A retomada das aulas presenciais aconteceu 2 dias após o início da vacinação de profissionais da educação no Estado de São Paulo, que aconteceu no último sábado (10/4). Cerca de 350 mil doses foram disponibilizadas para imunizar educadores com 47 anos ou mais. A medida é considerada uma vitória parcial da categoria. Porém, a Apeoesp aponta que isso abrange apenas 40% da categoria.

“Eu não me sinto confortável em comemorar a minha vacinação enquanto meus colegas estão suscetíveis à contaminação”, reforça Edivaldo, que tem 50 anos e já está autorizado a se imunizar

Para Cleiton, do Sinpeem, a vacinação sem restrição de idade poderia acelerar de fato o retorno às escolas ainda no primeiro semestre deste ano. “A gente avalia que, até a segunda quinzena de junho, teríamos o retorno presencial. E aí voltaríamos rediscutindo todo o ciclo de aprendizagem que foi interrompido”, completa.

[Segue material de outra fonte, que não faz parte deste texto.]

(** ** Deletions *)

(** C5, as the code has it.  Deleting a department, an employee or a
    supplier that another stored row references fails with the store's
    [IntegrityError], which no handler catches: a generic failure, not a
    conflict.  The store is left as it was, so the referenced record remains
    stored. *)
Theorem delete_referenced_fails :
  (∀ now db k obj,
     get Department.id (departments (rows db)) k = Some obj →
     Exists (λ e, Employee.department_id e = k) (employees (rows db))
     ∨ Exists (λ p, PurchaseOrder.department_id p = k) (purchase_orders (rows db)) →
     handle now (DELETE_departments_id k) db = (Raise IntegrityError, db))
  ∧ (∀ now db k obj,
       get Employee.id (employees (rows db)) k = Some obj →
       Exists (λ p, PurchaseOrder.requested_by p = k) (purchase_orders (rows db)) →
       handle now (DELETE_employees_id k) db = (Raise IntegrityError, db))
  ∧ (∀ now db k obj,
       get Supplier.id (suppliers (rows db)) k = Some obj →
       Exists (λ p, PurchaseOrder.supplier_id p = k) (purchase_orders (rows db))
       ∨ Exists (λ i, Invoice.supplier_id i = k) (invoices (rows db)) →
       handle now (DELETE_suppliers_id k) db = (Raise IntegrityError, db))
  ∧ generic_failure IntegrityError ∧ ¬ ConflictError IntegrityError.
Proof.
  split_and!.
  - intros now db k obj Hobj Href. pose proof (get_Some _ _ _ _ Hobj) as [Hk _].
    unfold handle, with_body, delete_department, commit_delete_department.
    rewrite Hobj, Hk. rewrite decide_False; [done|].
    intros [H1 H2]. rewrite Forall_forall in H1. rewrite Forall_forall in H2.
    destruct Href as [H|H]; apply Exists_exists in H as (p & Hp & Hpk).
    + by apply (H1 p).
    + by apply (H2 p).
  - intros now db k obj Hobj Href. pose proof (get_Some _ _ _ _ Hobj) as [Hk _].
    unfold handle, with_body, delete_employee, commit_delete_employee.
    rewrite Hobj, Hk. rewrite decide_False; [done|].
    intros H1. rewrite Forall_forall in H1.
    apply Exists_exists in Href as (p & Hp & Hpk). by apply (H1 p).
  - intros now db k obj Hobj Href. pose proof (get_Some _ _ _ _ Hobj) as [Hk _].
    unfold handle, with_body, delete_supplier, commit_delete_supplier.
    rewrite Hobj, Hk. rewrite decide_False; [done|].
    intros [H1 H2]. rewrite Forall_forall in H1. rewrite Forall_forall in H2.
    destruct Href as [H|H]; apply Exists_exists in H as (p & Hp & Hpk).
    + by apply (H1 p).
    + by apply (H2 p).
  - done.
  - unfold ConflictError. simpl. lia.
Qed.

Lemma delete_referenced_fails_witness :
  handle 3 (DELETE_departments_id 1) db_staffed = (Raise IntegrityError, db_staffed)
  ∧ handle 6 (DELETE_employees_id 1) db_ordered = (Raise IntegrityError, db_ordered)
  ∧ handle 6 (DELETE_suppliers_id 1) db_ordered = (Raise IntegrityError, db_ordered).
Proof.
  destruct delete_referenced_fails as (Hd & He & Hs & _).
  split_and!.
  - apply (Hd 3 db_staffed 1 (Department.mk 1 "Financeiro" "CC-100" 1)); [done|].
    left. vm_compute. by left.
  - apply (He 6 db_ordered 1
             (Employee.mk 1 1 "Ana Souza" "ana.souza@empresa.com"
                "Analista Financeiro" 550000 (mkdate 2023 2 10) true 2)); [done|].
    vm_compute. by left.
  - apply (Hs 6 db_ordered 1 (Supplier.mk 1 "ACME" "12.345.678/0001-90" None None 3));
      [done|].
    left. vm_compute. by left.
Defined.

(** C5, as stated, fails: deleting the department of an employee is answered
    with an exception that is not a conflict. *)
Lemma delete_department_in_use_not_conflict :
  get_employee 1 db_staffed
  = Return (Employee.mk 1 1 "Ana Souza" "ana.souza@empresa.com"
              "Analista Financeiro" 550000 (mkdate 2023 2 10) true 2)
  ∧ ∃ e, (handle 3 (DELETE_departments_id 1) db_staffed).1 = Raise e
         ∧ ¬ ConflictError e.
Proof.
  split; [done|]. exists IntegrityError. split; [done|].
  unfold ConflictError. simpl. lia.
Qed.

(** C6. Deleting a purchase order that an invoice references succeeds: the
    purchase order is gone, the invoice is still stored with every field as
    before except [po_id], which is absent, and no invoice or payment is
    removed. *)
Theorem delete_po_detaches now db k po inv :
  get PurchaseOrder.id (purchase_orders (rows db)) k = Some po →
  invoice_of (Invoice.id inv) db = Some inv →
  Invoice.po_id inv = Some k →
  ∃ db',
    handle now (DELETE_purchase_orders_id k) db = (Return NoContent, db')
    ∧ get PurchaseOrder.id (purchase_orders (rows db')) k = None
    ∧ invoice_of (Invoice.id inv) db' = Some (Invoice.set_po_id None inv)
    ∧ Invoice.id <$> invoices (rows db') = Invoice.id <$> invoices (rows db)
    ∧ payments (rows db') = payments (rows db).
Proof.
  intros Hpo Hinv Href. pose proof (get_Some _ _ _ _ Hpo) as [Hk _].
  unfold handle, with_body, delete_po. rewrite Hpo, Hk. simpl.
  eexists. split; [done|]. unfold commit_delete_po, invoice_of in *. cbn.
  split_and!.
  - apply get_filter_eq.
  - rewrite get_fmap, Hinv by apply detach_po_id. simpl.
    unfold detach_po. by rewrite decide_True.
  - apply fmap_id_preserved, detach_po_id.
  - done.
Qed.

Lemma delete_po_detaches_witness :
  ∃ db',
    handle 6 (DELETE_purchase_orders_id 1) db_ordered = (Return NoContent, db')
    ∧ invoice_of 1 db'
      = Some (Invoice.mk 1 1 None "NF-7" jan15 jan15 125000 "OPEN" 5).
Proof.
  destruct (delete_po_detaches 6 db_ordered 1
              (PurchaseOrder.mk 1 1 1 1 "DRAFT" 125000 4)
              (Invoice.mk 1 1 (Some 1) "NF-7" jan15 jan15 125000 "OPEN" 5)
              eq_refl eq_refl eq_refl) as (db' & H & _ & Hi & _).
  exists db'. split; [exact H | exact Hi].
Defined.

(** ** Failed requests *)




(** ** Listings *)

Global Instance key_le_total {A} (pk : A → Z) : Total (key_le pk).
Proof. intros a b. unfold key_le. lia. Qed.

Global Instance key_le_trans {A} (pk : A → Z) : Transitive (key_le pk).
Proof. intros a b c. unfold key_le. lia. Qed.

Lemma StronglySorted_take {A} (R : relation A) (l : list A) n :
  StronglySorted R l → StronglySorted R (take n l).
Proof.
  intros H. rewrite <- (take_drop n l) in H. by apply StronglySorted_app_1_l in H.
Qed.

Lemma StronglySorted_drop {A} (R : relation A) (l : list A) n :
  StronglySorted R l → StronglySorted R (drop n l).
Proof.
  intros H. rewrite <- (take_drop n l) in H. by apply StronglySorted_app_1_r in H.
Qed.

Lemma order_by_sorted {A} (pk : A → Z) (q : list A) :
  StronglySorted Z.le (pk <$> order_by pk q).
Proof.
  apply (StronglySorted_fmap pk (key_le pk) Z.le); [done|].
  apply Sorted_StronglySorted; [apply _|]. apply Sorted_merge_sort. apply _.
Qed.

Lemma order_by_Permutation {A} (pk : A → Z) (q : list A) : order_by pk q ≡ₚ q.
Proof. apply merge_sort_Permutation. Qed.

Lemma Query_Return dflt lo hi v x :
  Query dflt lo hi v = Return x →
  x = default dflt v ∧ lo ≤ x ∧ (∀ h, hi = Some h → x ≤ h).
Proof.
  unfold Query. case_decide; [|done]. destruct hi as [h|].
  - case_decide; [|done]. intros [= <-]. split_and!; [done..|]. by intros ? [= <-].
  - intros [= <-]. done.
Qed.

Lemma NoDup_fmap_Permutation {A} (pk : A → Z) (l l' : list A) :
  l ≡ₚ l' → NoDup (pk <$> l') → NoDup (pk <$> l).
Proof. intros H. by rewrite H. Qed.

Lemma NoDup_take {A} (l : list A) n : NoDup l → NoDup (take n l).
Proof. intros H. eapply sublist_NoDup; [exact H | apply sublist_take]. Qed.

Lemma NoDup_drop {A} (l : list A) n : NoDup l → NoDup (drop n l).
Proof. intros H. eapply sublist_NoDup; [exact H | apply sublist_drop]. Qed.

Lemma StronglySorted_le_lt (l : list Z) :
  StronglySorted Z.le l → NoDup l → StronglySorted Z.lt l.
Proof.
  induction 1 as [|x l Hl IH Hx]; intros Hnd; constructor.
  - apply IH. by apply NoDup_cons in Hnd as [_ ?].
  - apply NoDup_cons in Hnd as [Hnx _]. rewrite Forall_forall in *.
    intros y Hy. specialize (Hx y Hy).
    assert (x ≠ y) by (intros ->; done). lia.
Qed.

Lemma NoDup_filter_is_not_None {A B} `{EqDecision B}
    (pk : A → Z) (col : A → B) (v : option B) (q : list A) :
  NoDup (pk <$> q) → NoDup (pk <$> filter_is_not_None col v q).
Proof. destruct v; simpl; auto using NoDup_fmap_filter. Qed.

Lemma NoDup_filter_if_truthy {A}
    (pk : A → Z) (col : A → string) (v : option string) (q : list A) :
  NoDup (pk <$> q) → NoDup (pk <$> filter_if_truthy col v q).
Proof. destruct v; simpl; [case_decide|]; auto using NoDup_fmap_filter. Qed.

Protesto de educadores municipais no Viaduto do Chá, dia 12/4/21 (Foto: Sindsep)

2 Comentários

  1. […] participou do ato que marca os 100 dias de greve na educação municipal de São Paulo. Paralisados desde 10 de fevereiro, nesta quinta-feira (20/5) cerca de 200 […]

  2. […] “Greve pela vida”: Professores paralisados preveem adesão de trabalhadores de outras áreas […]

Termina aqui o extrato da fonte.